The climate of the Volga River basin exhibits variation along its course from north to south. The northern reaches of the river experience a temperate climate defined by cold, snow-covered winters, and warm, humid summers. Meanwhile, the lower parts of the river basin have hot, dry summers, and cold winters. Precipitation levels gradually drop from north to south.
The Volga River Delta at the mouth of the river is a species-rich habitat harboring 430 species of flora, 127 fish species, 260 species of birds, and 850 species of aquatic invertebrates, as well as a large repertoire of insect species. Many migratory birds, such as Dalmatian pelicans, great white egrets, breed in the Volga Delta's wetlands. Fish species in the river include several kinds of sturgeons, Volga lampreys, whitefish, and herrings.
The Volga River hosts some of the world’s largest reservoirs and dams, converting the river into a chain of small lakes. The reservoirs include navigation locks and hydropower stations. The uppermost reservoir at Ivankovo covers approximately 326 square kilometers and was completed in 1937. The reservoir Uglich reservoir covers about 250 square kilometers, while the Rybinsk Reservoir stretches 4,532 square kilometers. Other reservoirs are located at Samara, Cheboksary, Volgograd, and Saratov. The Volga has eight hydroelectric power stations along its path, while the Kama, its main tributary, has three power stations.
The Volga is navigable for about 3,330 kilometers, with the over 70 navigable tributaries transporting more than half of Russia’s inland freight. Raw and construction material accounts for about four-fifths of the total freights. Other goods transported along the river include foodstuff, petroleum products, salt, and agricultural machinery. The Volga-Baltic Waterway links the Volga River to the Baltic Sea, which joins the White Sea via the White Sea-Baltic Canal. Thus, the Volga River is linked to the major European waterway system.

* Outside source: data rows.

Lemma magellan_loop_completes (n fuel efuel : nat) (tw : Z) (s : State) :
  length (gps_packet s) = 32%nat ->
  0 <= gps_input_read s < 256 -> 0 <= tw < 256 ->
  0 <= gps_packet_length s ->
  gps_packet_length s + Z.of_nat n = gps_magellan_length s ->
  gps_magellan_length s <= 32 ->
  (1 <= n)%nat -> Z.of_nat n <= unread tw s -> (n <= fuel)%nat ->
  magellan_loop fuel efuel tw s = magellan_finish efuel (accumulate n s).
Proof.
  revert fuel s; induction n as [|k IH]; intros fuel s Hp Hr Ht Hl Hn Hm H1 Hu Hf;
    [lia|].
  destruct fuel as [|fuel]; [lia|].
  cbn [magellan_loop].
  destruct (Z.eqb_spec (gps_input_read s) tw) as [E|_];
    [exfalso; revert E; apply unread_positive_neq; lia|].
  rewrite store_packet_byte_ok by (auto; lia). cbn [bind].
  destruct k as [|k].
  - cbn [accumulate]. unfold take_byte at 1 2. st.
    replace (gps_packet_length s + 1 =? gps_magellan_length s) with true
      by (symmetry; apply Z.eqb_eq; lia).
    reflexivity.
  - unfold take_byte at 1 2. st.
    replace (gps_packet_length s + 1 =? gps_magellan_length s) with false
      by (symmetry; apply Z.eqb_neq; lia).
    change (accumulate (S (S k)) s)
      with (accumulate (S k) (advance (take_byte s))).
    apply IH; unfold advance, take_byte; st;
      try rewrite list_set_length; auto; try lia.
    + apply u8_range.
    + pose proof (unread_advance tw s Hr Ht ltac:(lia)) as Ha.
      unfold unread, advance in *; st. lia.
Qed.

Lemma sync_loop_known (fuel : nat) (tw : Z) (s : State) :
  gps_packet_type s <> UNKNOWN_PACKET -> sync_loop fuel tw s = Ok s.
Proof.
  intros Ht. destruct fuel; cbn [sync_loop];
    destruct (gps_packet_type s); try congruence; reflexivity.
Qed.

Lemma unread_bound (tw : Z) (s : State) : 0 <= unread tw s < 256.
Proof. apply u8_range. Qed.

(** A call that finds a Magellan sentence in progress and enough unread
    bytes to complete it runs the completion block on the accumulated
    sentence. *)
Lemma gps_process_buffer_magellan (fuel n : nat) (s : State) :
  buffers_ok s ->
  gps_packet_type s = MAGELLAN_TIME_PACKET \/
  gps_packet_type s = MAGELLAN_STATUS_PACKET ->
  0 <= gps_packet_length s ->
  gps_packet_length s + Z.of_nat n = gps_magellan_length s ->
  gps_magellan_length s <= 32 ->
  (1 <= n)%nat -> Z.of_nat n <= unread (gps_input_write s) s ->
  gps_process_buffer fuel s =
  (' (s2, r) <- magellan_finish fuel (accumulate n s) ;; Ok (s2, returned r)).
Proof.
  intros (Hb & Hp & Hr & Hw) Ht Hl Hn Hm H1 Hu.
  unfold gps_process_buffer.
  destruct (Z.eqb_spec (gps_input_read s) (gps_input_write s)) as [E|_];
    [exfalso; revert E; apply unread_positive_neq; lia|].
  rewrite sync_loop_known by (destruct Ht as [E|E]; rewrite E; discriminate).
  cbn [bind].
  pose proof (unread_bound (gps_input_write s) s) as Hub.
  assert (Hloop : magellan_loop 256 fuel (gps_input_write s) s =
                  magellan_finish fuel (accumulate n s))
    by (apply magellan_loop_completes; auto; lia).
  destruct Ht as [E|E]; rewrite E, Hloop; reflexivity.
Qed.

Lemma same_but_accumulator_refl (s : State) : same_but_accumulator s s.
Proof. unfold same_but_accumulator; repeat split. Qed.

Lemma same_but_accumulator_trans (s1 s2 s3 : State) :
  same_but_accumulator s1 s2 -> same_but_accumulator s2 s3 ->
  same_but_accumulator s1 s3.
Proof.
  unfold same_but_accumulator; intros H12 H23.
  repeat match goal with H : _ /\ _ |- _ => destruct H end.
  repeat split; congruence.
Qed.
(** * httpauth: HTTP Basic authentication as an [http.Handler]

    A shallow embedding of [httpauth.go] (package [httpauth]) and of the
    parts of the Go standard library its request path goes through:
    [strings.Split], [textproto.CanonicalMIMEHeaderKey], [http.Header],
    [base64.StdEncoding] and the response writer the package's test
    uses, [httptest.ResponseRecorder].

    Go strings are byte sequences; they are modelled by [string], whose
    characters are the 8-bit [ascii].  Machine integers are modelled by
    [Z] with the bit operations of the Go code written out. *)

From Stdlib Require Import ZArith Ascii String List Lia Bool.
From stdpp Require Import base gmap strings.
Import ListNotations.

Local Open Scope string_scope.
Local Open Scope list_scope.

(** ** package strings *)

Module strings.

(** [strings.Split(s, sep)] for a separator of one byte, which is what
    both call sites of [ServeHTTP] pass: the substrings of [s] between
    the occurrences of [sep], in order.  The result is never empty:
    [Split("", sep)] is the one-element slice holding the empty
    string. *)
Fixpoint Split (s : string) (sep : ascii) : list string :=
  match s with
  | EmptyString => [EmptyString]
  | String c s' =>
      if Ascii.eqb c sep then EmptyString :: Split s' sep
      else match Split s' sep with
           | piece :: rest => String c piece :: rest
           | [] => [String c EmptyString]
           end
  end.

(** [strings.Count(s, sep)] for a separator of one byte. *)
Fixpoint Count (s : string) (sep : ascii) : nat :=
  match s with
  | EmptyString => 0
  | String c s' => (if Ascii.eqb c sep then 1 else 0) + Count s' sep
  end.

End strings.

(** The bytes the code names. *)
Definition space : ascii := " "%char.
Definition colon : ascii := ":"%char.
Definition dquote : ascii := "034"%char.
Definition padChar : ascii := "="%char.
Definition LF : ascii := "010"%char.
Definition CR : ascii := "013"%char.

(** ** package net/textproto and the type [http.Header] *)

Module textproto.

Definition byte_val (c : ascii) : Z := Z.of_N (N_of_ascii c).

Definition is_lower (c : ascii) : bool :=
  (byte_val "a" <=? byte_val c)%Z && (byte_val c <=? byte_val "z")%Z.
Definition is_upper (c : ascii) : bool :=
  (byte_val "A" <=? byte_val c)%Z && (byte_val c <=? byte_val "Z")%Z.
Definition is_digit (c : ascii) : bool :=
  (byte_val "0" <=? byte_val c)%Z && (byte_val c <=? byte_val "9")%Z.

(** The token bytes of RFC 7230. *)
Definition validHeaderFieldByte (c : ascii) : bool :=
  is_lower c || is_upper c || is_digit c
  || existsb (Ascii.eqb c) (list_ascii_of_string "!#$%&'*+-.^_`|~").

Definition toLower : Z := byte_val "a" - byte_val "A".

Definition shift (c : ascii) (d : Z) : ascii :=
  ascii_of_N (Z.to_N (byte_val c + d)).

(** The second loop of [canonicalMIMEHeaderKey]: upper case at the
    start and after each dash, lower case elsewhere. *)
Fixpoint canonicalize (upper : bool) (a : string) : string :=
  match a with
  | EmptyString => EmptyString
  | String c a' =>
      let c' := if upper && is_lower c then shift c (- toLower)
                else if negb upper && is_upper c then shift c toLower
                else c in
      String c' (canonicalize (Ascii.eqb c' "-") a')
  end.

(** A key with a byte that is not a token byte is returned as it is. *)
Definition CanonicalMIMEHeaderKey (s : string) : string :=
  if forallb validHeaderFieldByte (list_ascii_of_string s)
  then canonicalize true s else s.

End textproto.

Module http.

(** [type Header map[string][]string] *)
Abbreviation Header := (gmap string (list string)).

(** [func (h Header) Get(key string) string]: the first value of the
    canonical key, the empty string when there is none. *)
Definition Header_Get (h : Header) (key : string) : string :=
  match h !! textproto.CanonicalMIMEHeaderKey key with
  | Some (v :: _) => v
  | _ => EmptyString
  end.

(** [func (h Header) Add(key, value string)] *)
Definition Header_Add (h : Header) (key value : string) : Header :=
  let k := textproto.CanonicalMIMEHeaderKey key in
  <[k := default [] (h !! k) ++ [value]]> h.

(** [func (h Header) Values(key string) []string] *)
Definition Header_Values (h : Header) (key : string) : list string :=
  default [] (h !! textproto.CanonicalMIMEHeaderKey key).

(** The fields of [http.Request] a handler can tell requests apart by. *)
Record Request := {
  Method : string;
  URL : string;
  Header_ : Header;
  Body_ : string
}.

Definition StatusOK : Z := 200.
Definition StatusUnauthorized : Z := 401.

End http.

(** ** [httptest.ResponseRecorder], the [http.ResponseWriter] of the test *)

Module httptest.

Record ResponseRecorder := {
  Code : Z;
  HeaderMap : http.Header;
  Body : string;
  wroteHeader : bool
}.

Definition NewRecorder : ResponseRecorder :=
  {| Code := 200; HeaderMap := ∅; Body := EmptyString; wroteHeader := false |}.

(** [w.Header().Add(key, value)] *)
Definition Header_Add (key value : string) (rw : ResponseRecorder)
  : ResponseRecorder :=
  {| Code := Code rw;
     HeaderMap := http.Header_Add (HeaderMap rw) key value;
     Body := Body rw;
     wroteHeader := wroteHeader rw |}.

(** [w.WriteHeader(code)]: the first call fixes the status, later
    calls are ignored. *)
Definition WriteHeader (code : Z) (rw : ResponseRecorder)
  : ResponseRecorder :=
  if wroteHeader rw then rw
  else {| Code := code;
          HeaderMap := HeaderMap rw;
          Body := Body rw;
          wroteHeader := true |}.

(** [w.Write(buf)]: writes the header with status 200 if it was not
    written yet, then appends to the body. *)
Definition Write (buf : string) (rw : ResponseRecorder)
  : ResponseRecorder :=
  let rw' := WriteHeader 200 rw in
  {| Code := Code rw';
     HeaderMap := HeaderMap rw';
     Body := Body rw' ++ buf;
     wroteHeader := wroteHeader rw' |}.

End httptest.

(** ** package encoding/base64: [StdEncoding] *)

Module base64.

Import textproto.

Definition encodeStd : string :=
  "ABCDEFGHIJKLMNOPQRSTUVWXYZabcdefghijklmnopqrstuvwxyz0123456789+/".

(** [enc.encode[i]], the [64]byte array of the alphabet. *)
Definition encode (i : Z) : ascii :=
  nth (Z.to_nat i) (list_ascii_of_string encodeStd) zero.

(** [enc.decodeMap]: 256 entries, all set to [0xFF], then
    [decodeMap[encoder[i]] = byte(i)] for each [i]. *)
Fixpoint fill (encoder : list ascii) (i : Z) (m : ascii -> Z) : ascii -> Z :=
  match encoder with
  | [] => m
  | e :: encoder' =>
      fill encoder' (i + 1) (fun c => if Ascii.eqb c e then i else m c)
  end.

Definition decodeMap : ascii -> Z :=
  fill (list_ascii_of_string encodeStd) 0 (fun _ => 255)%Z.

(** [byte(v)]: the conversion of a [uint] to a byte. *)
Definition byte (v : Z) : ascii := ascii_of_N (Z.to_N (Z.land v 255)).

(** *** Encoding *)

(** [val>>k&0x3F] and [enc.encode[val>>k&0x3F]] *)
Definition six (val k : Z) : Z := Z.land (Z.shiftr val k) 63.

Definition sextet (val k : Z) : ascii := encode (six val k).

(** [enc.EncodeToString([]byte(src))]: three bytes become four
    characters; a remainder of one or two bytes is padded with [=]. *)
Fixpoint EncodeToString (src : string) : string :=
  match src with
  | String b0 (String b1 (String b2 rest)) =>
      let val := Z.lor (Z.lor (Z.shiftl (byte_val b0) 16)
                              (Z.shiftl (byte_val b1) 8))
                       (byte_val b2) in
      String (sextet val 18) (String (sextet val 12)
        (String (sextet val 6) (String (sextet val 0)
          (EncodeToString rest))))
  | String b0 (String b1 EmptyString) =>
      let val := Z.lor (Z.shiftl (byte_val b0) 16)
                       (Z.shiftl (byte_val b1) 8) in
      String (sextet val 18) (String (sextet val 12)
        (String (sextet val 6) (String padChar EmptyString)))
  | String b0 EmptyString =>
      let val := Z.shiftl (byte_val b0) 16 in
      String (sextet val 18) (String (sextet val 12)
        (String padChar (String padChar EmptyString)))
  | EmptyString => EmptyString
  end.

(** *** Decoding *)

Definition is_newline (c : ascii) : bool :=
  Ascii.eqb c LF || Ascii.eqb c CR.

(** [for si < len(src) && (src[si] == '\n' || src[si] == '\r') { si++ }] *)
Fixpoint skip_newlines (src : string) : string :=
  match src with
  | String c src' => if is_newline c then skip_newlines src' else src
  | EmptyString => src
  end.

(** Convert 4x 6bit source bytes into 3 bytes. *)
Definition assemble (d0 d1 d2 d3 : Z) : Z :=
  Z.lor (Z.lor (Z.lor (Z.shiftl d0 18) (Z.shiftl d1 12)) (Z.shiftl d2 6)) d3.

Definition quantum (dlen : nat) (d0 d1 d2 d3 : Z) : string :=
  let val := assemble d0 d1 d2 d3 in
  let b0 := byte (Z.shiftr val 16) in
  let b1 := byte (Z.shiftr val 8) in
  let b2 := byte (Z.shiftr val 0) in
  match dlen with
  | 4%nat => String b0 (String b1 (String b2 EmptyString))
  | 3%nat => String b0 (String b1 EmptyString)
  | 2%nat => String b0 EmptyString
  | _ => EmptyString
  end.
(** Python's [zip] stops with the shorter list. *)
Definition zip {A B} (l : list A) (l' : list B) : list (A * B) := combine l l'.

(** [[s[start:end+1] for start, end in zip(starts, ends)]] *)
Definition templates (s : str) (sts ens : list Z) : list str :=
  map (fun p => slice s (Some (fst p)) (Some (snd p + 1))) (zip sts ens).

(** [[s[end + 1:start] for start, end in zip(starts + [None], [-1] + ends)]] *)
Definition pieces (s : str) (sts ens : list Z) : list str :=
  map (fun p => slice s (Some (snd p + 1)) (fst p))
      (zip (map Some sts ++ [None]) ((-1) :: ens)).

(** [re.match("\n+", x)]: anchored at the start of [x]. *)
Definition match_newlines (x : str) : bool :=
  match x with
  | c :: _ => Ascii.eqb c newline
  | [] => false
  end.

(** [while len(aList) != 0 and re.match(pattern, aList[-1]): del aList[-1]],
    on the list kept in reverse. *)
Fixpoint drop_newline_tail (rev_aList : list str) : list str :=
  match rev_aList with
  | x :: l => if match_newlines x then drop_newline_tail l else rev_aList
  | [] => []
  end.

(** The body of the loop over the templates; [aList] is threaded through. *)
Definition emit (s : str) (sts ens : list Z) (set_citation : list str)
  (quote_identifier text_identifier : str)
  (aList : list str) (i : nat) (template : str) : list str :=
  let aList := aList ++ [nth i (pieces s sts ens) []] in
  if is_cn template set_citation then aList ++ [CNMARK]
  else if is_quote template quote_identifier then
    rev (drop_newline_tail (rev aList))
      ++ [[newline]] ++ [get_quote template text_identifier]
  else aList.

Fixpoint emit_all (s : str) (sts ens : list Z) (set_citation : list str)
  (quote_identifier text_identifier : str)
  (aList : list str) (i : nat) (ts : list str) : list str :=
  match ts with
  | [] => aList
  | t :: ts' =>
      emit_all s sts ens set_citation quote_identifier text_identifier
        (emit s sts ens set_citation quote_identifier text_identifier aList i t)
        (S i) ts'
  end.

Definition replace_citation_templates (s : str) (set_citation : list str)
  (quote_identifier text_identifier : str) : str :=
  let st := scan s in
  let sts := starts st in
  let ens := ends st in
  let aList :=
    emit_all s sts ens set_citation quote_identifier text_identifier
      [] 0%nat (templates s sts ens) in
  match aList with
  | [] => concat (pieces s sts ens)
  | _ => concat (aList ++ [last (pieces s sts ens) []])
  end.

(** The fallback of [get_quote] as the specification words it: everything
    after the first pipe-delimited segment, stripped only of trailing
    closing braces. *)
Definition fallback_as_specified (template : str) : str :=
  rstrip_char rbrace (join (lit "|") (tl (split (lit "|") template))).

(** What the scanner has seen after each prefix of [s] of length 1, 2, ...:
    whether it is inside a template and the depth [n_open - n_close]. *)
Definition depth_trace (s : str) : list (bool * Z) :=
  map (fun k =>
         let st := scan (firstn k s) in
         (in_template st, n_open st - n_close st))
      (seq 1 (length s)).

(** The character the scanner saw last, as a text. *)
Definition prev_text (st : scan_state) : str :=
  match prev_c st with
  | Some c => [c]
  | None => []
  end.

(** The spans the scanner records. *)
Definition spans (s : str) : list (Z * Z) :=
  zip (starts (scan s)) (ends (scan s)).

End Wiki.

(** ** Python exceptions *)

Inductive exn := IndexError | AssertionError | IOError | ValueError.

(** The outcome of a call: a value, an exception that escapes, or [OutOfFuel]
    when a [while] loop was cut by the bound of the embedding. *)
Inductive result (A : Type) :=
| Ok (a : A)
| Raise (e : exn)
| OutOfFuel.

Arguments Ok {A} a.
Arguments Raise {A} e.
Arguments OutOfFuel {A}.

Definition bind {A B} (r : result A) (f : A -> result B) : result B :=
  match r with
  | Ok a => f a
  | Raise e => Raise e
  | OutOfFuel => OutOfFuel
  end.

Notation "x <- r ;; k" := (bind r (fun x => k))
  (at level 61, r at next level, right associativity).

(** ** claims.py: the sentence splitter *)

Module Sentences.

Definition non_empty (x : str) : bool :=
  match x with
  | [] => false
  | _ => true
  end.

(** [filter(lambda z: z != '', part.split(" "))] *)
Definition words (part : str) : list str :=
  filter non_empty (split (lit " ") part).

(** [part.split(" ")[-1]]; a split always has a last piece. *)
Definition last_word (part : str) : str := last (split (lit " ") part) [].

(** [x.lower() == x] *)
Definition is_lower (x : str) : bool := str_eqb (lower x) x.

(** Condition c) of the heuristic, on [sentence_part[-1]]:
    [part.split(" ")[-1].lower() != part.split(" ")[-1] and len(part) < 5]. *)
Definition abbreviation (part : str) : bool :=
  negb (is_lower (last_word part)) && (Z.of_nat (length part) <? 5).

(** What the loop decides at the boundary before [part_next]. *)
Inductive boundary := Terminates | Continues.

Definition decide (sentence_part : list str) (part_next : str) : boundary :=
  let aList := words part_next in
  if Z.of_nat (length aList) <? 1 then Terminates
  else if (Z.of_nat (length aList) =? 1)
          || is_lower (hd [] aList)
          || abbreviation (last sentence_part [])
  then Continues
  else Terminates.

(** The loop [for x, elem in enumerate(split)], with [sentence_part] as it is
    when the iteration starts; the result is what the iterations from here
    on append to [sentences]. *)
Fixpoint sents_loop (sentence_part : list str) (parts : list str) : list str :=
  match parts with
  | [] => []
  | elem :: rest =>
      let sentence_part := sentence_part ++ [elem] in
      match rest with
      | [] => [join (lit ".") sentence_part]
      | part_next :: _ =>
          match decide sentence_part part_next with
          | Continues => sents_loop sentence_part rest
          | Terminates =>
              join (lit ".") sentence_part :: sents_loop [] rest
          end
      end
  end.

Definition _split_in_sents (string : str) : list str :=
  sents_loop [] (filter non_empty (split (lit ".") string)).

(** The abbreviation rule as the specification words it: the last word of
    the current buffer begins with an upper-case letter and has at most 4
    characters. *)
Definition is_upper_char (c : ascii) : bool := negb (Ascii.eqb (lower_char c) c).

Definition abbreviation_as_specified (sentence_part : list str) : bool :=
  let w := last_word (last sentence_part []) in
  match w with
  | c :: _ => is_upper_char c && (Z.of_nat (length w) <=? 4)
  | [] => false
  end.

(** A word that begins with an upper-case letter, as comment c) of the
    heuristic has it. *)
Definition begins_with_upper (w : str) : bool :=
  match w with
  | c :: _ => is_upper_char c
  | [] => false
  end.

End Sentences.

(** ** claims.py: claim extraction *)

Module Segmenter.

Import Sentences.

Inductive claim_type := B | F.

Record Claim := mkClaim {
  title : str;
  text : str;
  ctype : claim_type;
  article_text : str
}.

(** [while "*" in lines[line_no+i]: claim = ''.join([claim, lines[line_no+i]])],
    [following] being the lines [lines[line_no+i:]].  Indexing past the last
    line raises. *)
Fixpoint list_continuation (claim : str) (following : list str) : result str :=
  match following with
  | [] => Raise IndexError
  | l :: rest =>
      if contains (lit "*") l
      then list_continuation (claim ++ l) rest
      else Ok claim
  end.

(** The branch taken when the segment after the marker is short.
    [following] is [lines[line_no+1:]]; the test ["*" in lines[line_no+1]]
    stands outside the [try]. *)
Definition next_paragraph (claim : str) (following : list str) : result str :=
  match following with
  | [] => Raise IndexError
  | l :: _ =>
      if contains (lit "*") l
      then list_continuation claim following
      else
        (* try: claim = " ".join([claim, lines[line_no + 1]])
           except IndexError: pass *)
        Ok (join (lit " ") [claim; l])
  end.

(** [claims[k]] for an index known to be in range. *)
Definition seg (claims : list str) (k : Z) : str :=
  nth (Z.to_nat k) claims [].

(** One iteration of [for claim_no, claim in enumerate(claims)] that reaches
    the classification: the text and type of the claim to append. *)
Definition classify (claims : list str) (following : list str)
  (claim_no : Z) (claim : str) : result (str * claim_type) :=
  if contains (lit ":") (slice claim (Some (-4)) None) then
    let sents := _split_in_sents claim in
    match last_opt sents with
    | None => Raise IndexError
    | Some claim =>
        if Z.of_nat (length (seg claims (claim_no + 1))) >? 5
        then Ok (claim ++ seg claims (claim_no + 1), F)
        else
          c <- next_paragraph claim following ;; Ok (c, F)
    end
  else
    Ok ((if claim_no - 2 >=? 0 then seg claims (claim_no - 2) else [])
        ++ (if claim_no - 1 >=? 0 then seg claims (claim_no - 1) else [])
        ++ seg claims claim_no, B).

Section Line.

Variables (article_title article_text_ : str).
Variables (claims following : list str).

Although the Volga River has benefited the Russian economy for ages, the effects of indiscriminate human activity have taken their toll on the ecosystem of the river basin. The large-scale inundation of the river, facilitated by the development of dams and reservoirs along its course, has led to a lowering of the volume of waters reaching the Caspian Sea. This, combined with the high rates of pollution of river waters, has greatly dilapidated the aquatic flora and fauna of the river. Fish species like the beluga sturgeon and whitefish, which reside in the sea but migrate to the upper reaches of the Volga for spawning, are now facing obstructions to their natural migratory routes. Large-scale poaching of fish species of the river has led to the endangering the survival of these fishes. Currently, six species of sturgeons are listed as Critically Endangered, six are Vulnerable, and all but two species are in some way threatened.